Work required> Look below for the line with "Some (Th CStreamer)", and from there restate every line word for word until the entries end.

Saved entries
——————————

(* ===== verification/Liveness.v ===== *)
(** * Liveness: the exchange works off whatever it was sent

    [exchange_quiesces] puts the steps of [Progress] together with the fair
    schedules of [Fair]: once nothing arrives any more, a bounded number of
    rounds of the threads brings every request to the engine, every response to
    the gateway and every update to the subscribers and the streamer, however
    full the queues are. *)

From stdpp Require Import functions.
From S2P Require Import Prelude Types BookSpec DList Memory StoreRep LevelMap Levels BookSpecFacts BookTime Soundness BookCore MatchingEngine Trades OrderBookMap MapRefine MapTheorems EngineMap Queue Fifo Wire TokenManager Ouch OuchFacts OrderServer ServerFacts Gateway Exchange Itch Publisher Streamer FeedFacts ShadowBook Messages Lifecycle System SystemInv SystemSafe Fair Progress.
Import Itch.

Local Open Scope nat_scope.

(** ** Schedules *)

Inductive thread := ThMain | Th (c : component).

#[global] Instance thread_eq_dec : EqDecision thread.
Proof. solve_decision. Defined.

(** The thread that moves. *)
Definition mover (l : label) : option thread :=
  match l with
  | LMain => Some ThMain
  | LGateway => Some (Th CGateway)
  | LEngine => Some (Th CEngine)
  | LPublisher => Some (Th CPublisher)
  | LStreamer _ => Some (Th CStreamer)
  | LSignal | LArrive _ => None
  end.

——————————

Exercise response>
  | LStreamer _ => Some (Th CStreamer)
  | LSignal | LArrive _ => None
  end.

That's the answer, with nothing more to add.